La directive (UE) 2019/1937 du Parlement européen et du Conseil du 23 octobre 2019 relative à la protection des personnes qui signalent des violations au droit de l’Union (ci-après « directive (UE) 2019/1937) a pour objet de renforcer l’application du droit et des politiques de l’Union dans des domaines spécifiques.
Dans ce contexte, la directive établit un certain nombre de normes minimales à respecter par les États membres afin de garantir un niveau élevé de protection des personnes signalant des violations du droit de l’Union (appelées « lanceurs d’alerte ») dans un contexte professionnel. En effet, les personnes qui travaillent ou sont en contact avec des organisations publiques ou privées ont un rôle crucial à jouer dans la révélation et la prévention de ces violations.
La Belgique a fait le choix de transposer la directive en deux fois : pour le secteur public et pour le secteur privé. Le présent article se concentre sur les règles applicables dans le secteur privé et développe les aspects de droit social de la loi du 28 novembre 2022 relative à la protection des personnes qui signalent des violations au droit de l’Union ou au droit national constatées au sein d’une entité juridique du secteur privée (ci-après « loi du 28 novembre 2022 »), publiée le 15 décembre 2022 au Moniteur belge.
Loi du 28 novembre 2022
Le champ d’application matériel de cette loi est plus large que celui de la directive. Le législateur belge a en effet décidé d’octroyer une protection aux lanceurs d’alerte qui signalent des violations dans les domaines relatifs à la lutte contre la fraude fiscale et sociale.
Les domaines visés par la loi sont les suivants :
- marchés publics ;
- services, produits et marchés financiers et prévention du blanchiment de capitaux et du financement du terrorisme ;
- sécurité et conformité des produits ;
- sécurité des transports ;
- protection de l'environnement ;
- radioprotection et sûreté nucléaire ;
- sécurité des aliments destinés à l'alimentation humaine et animale, santé et bien-être des animaux ;
- santé publique ;
- protection des consommateurs ;
- protection de la vie privée et des données à caractère personnel, et sécurité des réseaux et des systèmes d'information ;
- lutte contre la fraude fiscale ;
- lutte contre la fraude sociale.
En outre, les lanceurs d’alerte sont également protégés lorsqu’ils signalent des violations qui portent atteinte aux intérêts financiers de l’Union et des violations relatives au marché intérieur.
Quant au champ d’application personnel, cette protection s’applique uniquement aux lanceurs d’alerte travaillant dans le secteur privé et qui ont obtenu des informations sur des violations dans un contexte professionnel.

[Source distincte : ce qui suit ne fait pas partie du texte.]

(** C7. Whatever per-entry processor runs (CombineSources,
    AddConstantFields, DuplicateFields, RenameFields, SplitOnFixedDuration,
    ChangeToRelativePath, RemoveExtraSymbols), a field of the input entry
    that the processor's configuration does not name as written, renamed or
    dropped is present in every output entry with its original value. *)
Theorem unconfigured_fields_preserved
    (relpath : str → str → result str) (upper : char → str)
    (processor : Processor) (data_entry : Entry)
    (output : list (option DataEntry)) (k : str) :
  process_dataset_entry relpath upper processor data_entry = Ok output →
  k ∉ configured_fields processor →
  ∀ item, item ∈ output →
    ∃ out, item = Some out ∧ data out !! k = data_entry !! k.
Proof.
  intros Hrun Hk item Hitem.
  destruct processor as [self|self|self|self|self|self|self];
    simpl in Hrun, Hk.
  - apply fmap_Ok in Hrun as (outs & Hrun & ->).
    apply bind_Ok in Hrun as (out & Hout & [= <-]).
    apply list_elem_of_singleton in Hitem as ->.
    eexists. split; [done|]. simpl.
    apply (combine_untouched _ _ _ _ _ Hout); set_solver.
  - injection Hrun as <-. apply list_elem_of_singleton in Hitem as ->.
    eexists. split; [done|]. simpl.
    apply lookup_union_r. by apply not_elem_of_dom.
  - apply fmap_Ok in Hrun as (outs & Hrun & ->).
    apply bind_Ok in Hrun as (out & Hout & [= <-]).
    apply list_elem_of_singleton in Hitem as ->.
    eexists. split; [done|]. simpl.
    apply (duplicate_untouched _ _ _ _ Hout). set_solver.
  - apply fmap_Ok in Hrun as (outs & Hrun & ->).
    apply bind_Ok in Hrun as (out & Hout & [= <-]).
    apply list_elem_of_singleton in Hitem as ->.
    eexists. split; [done|]. simpl.
    apply not_elem_of_union in Hk as [Hk1 Hk2].
    rewrite elem_of_list_to_set in Hk1, Hk2.
    by apply (rename_untouched _ _ _ _ Hout).
  - destruct (split_items _ _ _ _ Hrun Hitem) as (dur & off & ->).
    eexists. split; [done|].
    destruct (modified_entry_segment self data_entry dur off)
      as (seg & [= <-] & _ & _ & Hother).
    rewrite Hother by set_solver.
    destruct (SplitOnFixedDuration.drop_text self); [|done]. simpl.
    case_bool_decide; [set_solver|done].
  - apply fmap_Ok in Hrun as (outs & Hrun & ->).
    unfold ChangeToRelativePath.process_dataset_entry in Hrun.
    apply bind_Ok in Hrun as (v & _ & Hrun).
    destruct v as [path| |]; try done.
    apply bind_Ok in Hrun as (rel & _ & [= <-]).
    apply list_elem_of_singleton in Hitem as ->.
    eexists. split; [done|]. simpl.
    apply lookup_insert_ne. set_solver.
  - apply fmap_Ok in Hrun as (outs & Hrun & ->).
    unfold RemoveExtraSymbols.process_dataset_entry in Hrun.
    apply bind_Ok in Hrun as (v & _ & Hrun).
    destruct v as [text| |]; try (by destruct (_ || _)).
    injection Hrun as <-.
    apply list_elem_of_singleton in Hitem as ->.
    by eexists.
Qed.

Lemma unconfigured_fields_preserved_witness :
  ∃ output,
    process_dataset_entry (λ _ _, Raise PathError)
      RemoveExtraSymbols.ascii_upper (PSplitOnFixedDuration split_3)
      data_entry_speaker = Ok output
    ∧ length output = 3
    ∧ ∀ item, item ∈ output →
        ∃ out, item = Some out
          ∧ data out !! py "speaker" = data_entry_speaker !! py "speaker".
Proof.
  eexists. split; [reflexivity|]. split; [reflexivity|].
  apply (unconfigured_fields_preserved (λ _ _, Raise PathError)
           RemoveExtraSymbols.ascii_upper (PSplitOnFixedDuration split_3)
           data_entry_speaker _ (py "speaker")); [reflexivity|].
  simpl. rewrite !not_elem_of_union, !elem_of_singleton.
  repeat split; discriminate.
Defined.

End Preservation.

(** ** RemoveExtraSymbols *)

Module ReplaceFacts.

(** Deleting occurrences only takes characters away. *)
Lemma replace_from_delete_sublist (old : str) (skip : nat) (text : str) :
  replace_from old [] skip text `sublist_of` text.
Proof.
  revert skip. induction text as [|c text IH]; intros skip; simpl.
  - constructor.
  - destruct skip as [|skip]; [|by apply sublist_cons].
    destruct (starts_with old (c :: text)).
    + simpl. by apply sublist_cons.
    + by apply sublist_skip.
Qed.

Lemma replace_delete_sublist (text old : str) :
  replace text old [] `sublist_of` text.
Proof.
  destruct old as [|c old]; simpl.
  - induction text as [|d text IH]; simpl; [constructor|].
    by apply sublist_skip.
  - apply (replace_from_delete_sublist (c :: old) 0).
Qed.

(** Deleting a one-character string leaves no occurrence of it. *)
Lemma replace_delete_char (text : str) (x : char) :
  x ∉ replace text [x] [].
Proof.
  unfold replace. induction text as [|c text IH]; simpl.
  - apply not_elem_of_nil.
  - case_bool_decide as Hx; simpl; [done|].
    apply not_elem_of_cons. split; [done|exact IH].
Qed.

End ReplaceFacts.

Module StripSymbols.
Import RemoveExtraSymbols ReplaceFacts.

Section WithUpper.
Variable upper : char → str.

Lemma delete_step_absent (text : str) (x y : char) :
  y ∉ text → y ∉ replace (replace text [x] []) (upper x) [].
Proof.
  intros Hy Hin. apply Hy.
  eapply elem_of_sublist; [|apply replace_delete_sublist].
  eapply elem_of_sublist; [exact Hin|apply replace_delete_sublist].
Qed.

Lemma delete_loop_absent (ignore text : str) (y : char) :
  y ∉ text →
  y ∉ foldl (λ text x,
               let text := replace text [x] [] in
               let text := replace text (upper x) [] in
               text) text ignore.
Proof.
  revert text. induction ignore as [|x ignore IH]; intros text Hy; [done|].
  simpl. apply IH. by apply delete_step_absent.
Qed.

Lemma delete_loop_removes (ignore text : str) (x : char) :
  x ∈ ignore →
  x ∉ foldl (λ text x,
               let text := replace text [x] [] in
               let text := replace text (upper x) [] in
               text) text ignore.
Proof.
  revert text. induction ignore as [|x' ignore IH]; intros text Hx.
  - by apply elem_of_nil in Hx.
  - simpl. apply elem_of_cons in Hx as [<-|Hx]; [|by apply IH].
    apply delete_loop_absent. intros Hin.
    apply (replace_delete_char text x).
    eapply elem_of_sublist; [exact Hin|apply replace_delete_sublist].
Qed.

(** The text [clear_text] computes holds none of the symbols to ignore. *)
Lemma clear_text_removes (text ignore lang : str) (x : char) :
  x ∈ ignore → x ∉ clear_text upper text ignore lang.
Proof. intros Hx. unfold clear_text. by apply delete_loop_removes. Qed.

(** What the processor returns on an entry whose text field is a string. *)
Lemma process_dataset_entry_text (self : t) (data_entry : Entry)
    (original_text : str) :
  data_entry !! text_key self = Some (VStr original_text) →
  process_dataset_entry upper self data_entry
  = Ok [mkDataEntry data_entry
          (Some (Z.of_nat (length original_text)
                 - Z.of_nat (length (filter_text upper self original_text)))%Z)].
Proof.
  intros Htext. unfold process_dataset_entry.
  by rewrite (proj2 (getitem_Ok _ _ _) Htext).
Qed.

(** C2 (what the code does). For every entry that contains the configured
    text field with a string, RemoveExtraSymbols returns the entry it was
    given: [cleaned_text] is computed and only used for the metric.  The
    cleaned text holds no configured symbol, but the text field of the
    returned entry keeps the original text, which differs from the cleaned
    text whenever it holds a configured symbol. *)
Theorem remove_extra_symbols_returns_input (self : t) (data_entry : Entry)
    (original_text : str) :
  data_entry !! text_key self = Some (VStr original_text) →
  process_dataset_entry upper self data_entry
  = Ok [mkDataEntry data_entry
          (Some (Z.of_nat (length original_text)
                 - Z.of_nat (length (filter_text upper self original_text)))%Z)]
  ∧ (∀ x, x ∈ ignore_symbols self →
       x ∉ filter_text upper self original_text)
  ∧ (∀ x, x ∈ ignore_symbols self → x ∈ original_text →
       VStr original_text ≠ VStr (filter_text upper self original_text)).
Proof.
  intros Htext. split; [|split].
  - by apply process_dataset_entry_text.
  - intros x Hx. by apply clear_text_removes.
  - intros x Hx Hin [= Heq]. rewrite Heq in Hin.
    by apply (clear_text_removes original_text _ (target_language self)) in Hx.
Qed.
(** * GBD: a block device stored as objects of a remote drive

    Shallow embedding of [gbd.py] (classes [GBDWorker] and [GBD]) and the
    properties of its natural-language specification.

    The source is Python 2 code ([xrange], [raw_input], [len] of a [filter]
    result, [sha1] of a [str]): integers are unbounded ([Z]), [/] between two
    integers is floor division, and [str] is a byte string.

    The program is embedded in a state-and-exception monad over a [World]
    that holds the remote drive, the environment of the process and the
    mutable attributes of the one device handle.  Threads are not modelled:
    a worker is the sequential body of its loop. *)

From Stdlib Require Import ZArith Lia.
From stdpp Require Import base gmap strings list pretty.

Local Open Scope Z_scope.

(** ** Python values and exceptions *)

Abbreviation bytes := (list Byte.byte).
Abbreviation file_id := positive.

(** What [json.loads(e.content)['error']['errors'][0]['reason']] evaluates
    to on the body of an HTTP error: a reason string, or one of the
    exceptions of the parser and of the three subscripts. *)
Inductive LookupFailure := BadJson | MissingKey | EmptyList | BadType.

Inductive ErrBody :=
| BodyReason (reason : string)
| BodyMalformed (k : LookupFailure).

Inductive exn :=
| HttpError (status : Z) (content : ErrBody)
| AssertionError (msg : string)
| IndexError (msg : string)
| ValueError (msg : string)
| KeyError (key : string)
| TypeError (msg : string)
| RuntimeError (msg : string)
| ZeroDivisionError
| EOFError
| Blocked.  (* not an exception: the calling thread waits for ever *)

(** An object of the drive. [parent = None] is the root folder. *)
Record File := mkFile {
  title : string;
  mimeType : string;
  parent : option file_id;
  trashed : bool;
  editable : bool;
  content : bytes
}.

Definition set_content (data : bytes) (f : File) : File :=
  mkFile (title f) (mimeType f) (parent f) (trashed f) (editable f) data.

Inductive PyVal :=
| PNone
| PStr (s : bytes)
| PFile (id : file_id) (f : File).  (* the resource dict of insert/update *)

(** ** Completion sinks and work items *)

(** A caller's callback is foreign code: all the device sees of it is
    whether it raises.  [BridgeCb k] is the closure [mycb] of the [k]-th
    call of [sync_io]. *)
Inductive Sink :=
| UserCb (name : nat) (behaviour : option exn → PyVal → option exn)
| BridgeCb (k : nat).

Inductive SinkName := ToUser (name : nat) | ToBridge (k : nat).

Definition sink_name (cb : Sink) : SinkName :=
  match cb with UserCb n _ => ToUser n | BridgeCb k => ToBridge k end.

(** [(idx, data, cb)] *)
Definition Item : Type := Z * option bytes * option Sink.

(** The locals [ret] and [sem] of one [sync_io] call. *)
Record Bridge := mkBridge {
  ret_list : list (option exn * PyVal);
  sem : nat
}.

(** ** The world *)

Inductive Call :=
| CallAuth
| CallFilesList (q_title : string)
| CallChildrenList (folderId : file_id) (q_title : string)
| CallGetMedia (fileId : file_id)
| CallUpdate (fileId : file_id)
| CallInsert (body_title : string).

Record World := mkWorld {
  (* the remote drive *)
  files : gmap file_id File;
  faults : list (option exn);   (* what the next remote calls raise *)
  calls : list Call;            (* remote calls issued, oldest first *)
  (* the process environment *)
  sleeps : list Z;              (* arguments of time.sleep, oldest first *)
  entropy : list Z;             (* source of the random module *)
  stdin : list (option Z);      (* lines for raw_input, None: not an int *)
  (* the device handle *)
  mapping : list (option file_id);
  que : list (Z * Item);
  unfinished : nat;
  bridges : gmap nat Bridge;
  delivered : list (SinkName * option exn * PyVal);
  workers : nat
}.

La condition du contexte professionnel n’est cependant pas requise lorsque les lanceurs d’alerte signalent des violations en matière de services, produits et marchés financiers, ainsi qu’en matière de blanchiment de capitaux et de financement du terrorisme.
La loi du 28 novembre 2022 vise donc un groupe de personne assez large, c’est-à-dire :
- Les salariés, indépendants, stagiaires ;
- Les actionnaires et dirigeants ;
- Les entrepreneurs, sous-traitants et fournisseurs ;
- Les travailleurs dont le contrat a été rompu/n'a pas encore commencé ;
- Les facilitateurs et personnes liées aux lanceurs d’alerte (par exemple, un secrétaire syndical).
Aspects de droit social
Canaux de signalement interne
Les lanceurs d’alerte peuvent signaler les violations au moyen d’un canal de signalement interne, d’un canal de signalement externe ou par la divulgation publique.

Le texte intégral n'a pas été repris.